■ Problem:
Check each line of the data for "Lemma", then give the number of lines that have it, without any other words.

------------------------

(** Changing [bob]'s email to a fresh one keeps the store's emails unique. *)
Lemma update_user_keeps_emails_unique_witness :
  emails_unique (snd (update_user [alice; bob] 2
                        (mkUserUpdate (Some "bob@x.com") None None None None None))).
Proof.
  apply update_user_keeps_emails_unique.
  intros v w [<-|[<-|[]]] [<-|[<-|[]]]; cbn; congruence.
Defined.

(** An update of [bob] leaves every row's credentials and status as they
    were. *)
Lemma update_user_keeps_credentials_witness :
  map (fun v => (user_id v, username v, hashed_password v, is_active v, is_approved v,
                 is_rejected v))
    (snd (update_user [alice; bob] 2
            (mkUserUpdate (Some "bob@x.com") None None (Some "admin") None None))) =
  map (fun v => (user_id v, username v, hashed_password v, is_active v, is_approved v,
                 is_rejected v)) [alice; bob].
Proof.
  apply update_user_keeps_credentials.
  cbn. repeat (constructor; [cbn; lia|]). constructor.
Defined.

------------------------

■ Written solution:
2